**Problem to solve**: The following data has a line with "Record inodes_ok (s" and a line with "Inductive InodeOp := Allocate". Write out exactly those lines and all the lines between them.
- - -
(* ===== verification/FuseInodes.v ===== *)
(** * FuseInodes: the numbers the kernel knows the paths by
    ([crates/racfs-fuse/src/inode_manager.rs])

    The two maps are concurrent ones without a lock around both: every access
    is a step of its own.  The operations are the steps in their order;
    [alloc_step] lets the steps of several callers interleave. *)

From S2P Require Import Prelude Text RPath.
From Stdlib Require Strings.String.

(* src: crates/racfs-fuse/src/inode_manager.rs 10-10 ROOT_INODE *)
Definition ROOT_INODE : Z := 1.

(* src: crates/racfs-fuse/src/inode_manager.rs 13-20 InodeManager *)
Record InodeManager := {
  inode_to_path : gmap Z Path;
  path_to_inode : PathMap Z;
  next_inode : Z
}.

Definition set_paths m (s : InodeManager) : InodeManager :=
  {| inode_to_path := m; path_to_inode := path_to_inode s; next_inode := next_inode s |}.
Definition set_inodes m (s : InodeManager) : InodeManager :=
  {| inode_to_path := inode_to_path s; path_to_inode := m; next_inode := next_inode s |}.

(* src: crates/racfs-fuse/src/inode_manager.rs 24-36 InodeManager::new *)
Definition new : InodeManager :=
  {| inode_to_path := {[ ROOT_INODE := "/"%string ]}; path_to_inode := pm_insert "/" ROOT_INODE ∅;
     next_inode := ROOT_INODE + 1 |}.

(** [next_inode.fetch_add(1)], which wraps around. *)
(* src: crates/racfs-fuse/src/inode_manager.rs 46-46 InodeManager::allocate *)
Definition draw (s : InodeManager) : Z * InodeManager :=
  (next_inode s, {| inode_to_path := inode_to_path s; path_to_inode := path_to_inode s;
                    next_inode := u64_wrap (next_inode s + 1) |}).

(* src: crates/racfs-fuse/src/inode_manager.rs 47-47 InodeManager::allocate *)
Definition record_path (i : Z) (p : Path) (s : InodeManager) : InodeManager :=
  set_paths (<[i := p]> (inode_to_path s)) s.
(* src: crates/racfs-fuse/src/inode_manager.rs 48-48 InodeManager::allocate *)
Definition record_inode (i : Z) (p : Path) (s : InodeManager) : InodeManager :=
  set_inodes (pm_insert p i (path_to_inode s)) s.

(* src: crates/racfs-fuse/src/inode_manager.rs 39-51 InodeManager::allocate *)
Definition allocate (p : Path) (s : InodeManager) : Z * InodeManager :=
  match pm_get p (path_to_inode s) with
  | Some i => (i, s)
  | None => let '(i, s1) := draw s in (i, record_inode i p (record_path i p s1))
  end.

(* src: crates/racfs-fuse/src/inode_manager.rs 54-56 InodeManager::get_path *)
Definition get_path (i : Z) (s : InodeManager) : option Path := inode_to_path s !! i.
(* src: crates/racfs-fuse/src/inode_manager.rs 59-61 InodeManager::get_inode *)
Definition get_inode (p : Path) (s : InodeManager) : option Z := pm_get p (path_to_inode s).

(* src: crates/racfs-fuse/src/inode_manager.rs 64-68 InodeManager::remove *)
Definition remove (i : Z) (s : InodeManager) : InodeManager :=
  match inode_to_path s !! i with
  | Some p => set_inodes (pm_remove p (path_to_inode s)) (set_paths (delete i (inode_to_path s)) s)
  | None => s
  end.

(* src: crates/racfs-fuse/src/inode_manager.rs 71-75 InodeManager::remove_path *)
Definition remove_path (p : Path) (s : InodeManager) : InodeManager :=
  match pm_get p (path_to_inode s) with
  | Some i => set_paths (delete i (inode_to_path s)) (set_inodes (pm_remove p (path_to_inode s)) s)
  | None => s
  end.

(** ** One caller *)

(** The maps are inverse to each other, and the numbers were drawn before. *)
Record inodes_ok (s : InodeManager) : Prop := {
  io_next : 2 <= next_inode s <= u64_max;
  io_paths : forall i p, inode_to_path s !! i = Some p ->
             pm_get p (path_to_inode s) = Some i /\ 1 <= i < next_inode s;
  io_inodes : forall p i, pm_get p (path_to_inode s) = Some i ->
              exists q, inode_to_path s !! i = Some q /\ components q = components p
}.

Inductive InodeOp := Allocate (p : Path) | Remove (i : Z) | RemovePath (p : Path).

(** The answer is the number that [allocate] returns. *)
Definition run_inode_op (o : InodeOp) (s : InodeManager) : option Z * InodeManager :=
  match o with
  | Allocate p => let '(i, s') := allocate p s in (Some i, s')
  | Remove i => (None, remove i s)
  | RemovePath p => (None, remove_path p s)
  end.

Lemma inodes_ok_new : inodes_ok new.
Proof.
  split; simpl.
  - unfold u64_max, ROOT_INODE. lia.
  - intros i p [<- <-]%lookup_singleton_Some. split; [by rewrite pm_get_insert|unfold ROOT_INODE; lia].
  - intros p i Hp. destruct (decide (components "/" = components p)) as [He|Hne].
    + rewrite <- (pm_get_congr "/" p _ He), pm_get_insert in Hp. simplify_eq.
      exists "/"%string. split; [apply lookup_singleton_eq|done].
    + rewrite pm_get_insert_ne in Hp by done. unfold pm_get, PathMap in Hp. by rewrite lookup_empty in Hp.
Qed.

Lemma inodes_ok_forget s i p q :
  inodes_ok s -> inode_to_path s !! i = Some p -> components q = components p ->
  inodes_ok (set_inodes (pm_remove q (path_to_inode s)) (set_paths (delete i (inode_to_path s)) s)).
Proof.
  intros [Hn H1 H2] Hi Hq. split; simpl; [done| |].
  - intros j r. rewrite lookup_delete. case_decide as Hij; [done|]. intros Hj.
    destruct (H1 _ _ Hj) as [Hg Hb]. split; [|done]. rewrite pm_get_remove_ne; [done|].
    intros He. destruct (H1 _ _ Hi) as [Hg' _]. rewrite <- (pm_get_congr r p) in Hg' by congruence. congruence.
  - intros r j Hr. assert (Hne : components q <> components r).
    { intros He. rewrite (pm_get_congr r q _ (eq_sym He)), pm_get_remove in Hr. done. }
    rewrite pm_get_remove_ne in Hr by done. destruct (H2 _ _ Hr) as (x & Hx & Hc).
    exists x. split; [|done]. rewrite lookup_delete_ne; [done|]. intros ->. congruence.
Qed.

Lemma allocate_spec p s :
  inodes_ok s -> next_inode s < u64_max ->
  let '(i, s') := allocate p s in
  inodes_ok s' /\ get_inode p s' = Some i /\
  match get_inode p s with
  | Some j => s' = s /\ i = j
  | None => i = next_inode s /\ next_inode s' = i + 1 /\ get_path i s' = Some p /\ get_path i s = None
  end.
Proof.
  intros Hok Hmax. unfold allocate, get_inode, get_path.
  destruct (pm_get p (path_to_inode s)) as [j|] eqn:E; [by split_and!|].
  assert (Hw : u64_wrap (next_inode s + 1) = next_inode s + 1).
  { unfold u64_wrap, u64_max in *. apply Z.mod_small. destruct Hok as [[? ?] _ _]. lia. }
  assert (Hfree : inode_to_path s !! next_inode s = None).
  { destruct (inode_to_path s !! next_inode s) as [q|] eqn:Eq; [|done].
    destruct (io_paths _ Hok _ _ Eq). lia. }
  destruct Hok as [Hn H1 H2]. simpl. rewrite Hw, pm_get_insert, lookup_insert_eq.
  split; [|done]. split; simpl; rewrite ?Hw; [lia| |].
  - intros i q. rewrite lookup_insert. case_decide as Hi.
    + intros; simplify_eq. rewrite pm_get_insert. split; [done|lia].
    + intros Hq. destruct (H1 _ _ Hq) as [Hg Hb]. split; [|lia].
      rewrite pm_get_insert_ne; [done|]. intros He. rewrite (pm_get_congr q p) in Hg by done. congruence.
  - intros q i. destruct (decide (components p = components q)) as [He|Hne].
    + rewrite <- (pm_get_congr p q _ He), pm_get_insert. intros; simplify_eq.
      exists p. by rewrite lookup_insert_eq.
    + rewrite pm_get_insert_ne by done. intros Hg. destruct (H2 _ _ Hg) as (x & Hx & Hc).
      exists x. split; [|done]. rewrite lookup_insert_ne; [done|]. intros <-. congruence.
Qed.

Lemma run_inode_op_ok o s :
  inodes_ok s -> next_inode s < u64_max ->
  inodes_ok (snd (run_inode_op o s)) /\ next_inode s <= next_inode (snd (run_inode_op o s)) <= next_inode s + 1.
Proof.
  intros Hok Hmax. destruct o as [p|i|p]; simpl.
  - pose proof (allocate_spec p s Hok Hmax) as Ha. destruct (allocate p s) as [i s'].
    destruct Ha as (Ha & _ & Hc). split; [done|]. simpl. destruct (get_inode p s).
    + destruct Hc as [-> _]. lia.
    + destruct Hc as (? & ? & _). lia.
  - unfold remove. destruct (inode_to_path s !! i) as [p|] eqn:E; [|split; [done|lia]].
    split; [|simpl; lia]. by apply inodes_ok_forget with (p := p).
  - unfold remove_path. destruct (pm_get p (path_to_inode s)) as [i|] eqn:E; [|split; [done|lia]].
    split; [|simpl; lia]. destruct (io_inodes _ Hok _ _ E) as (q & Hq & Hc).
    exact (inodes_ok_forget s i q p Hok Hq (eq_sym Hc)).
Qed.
- - -
**Exercise result**:
Record inodes_ok (s : InodeManager) : Prop := {
  io_next : 2 <= next_inode s <= u64_max;
  io_paths : forall i p, inode_to_path s !! i = Some p ->
             pm_get p (path_to_inode s) = Some i /\ 1 <= i < next_inode s;
  io_inodes : forall p i, pm_get p (path_to_inode s) = Some i ->
              exists q, inode_to_path s !! i = Some q /\ components q = components p
}.

Inductive InodeOp := Allocate (p : Path) | Remove (i : Z) | RemovePath (p : Path).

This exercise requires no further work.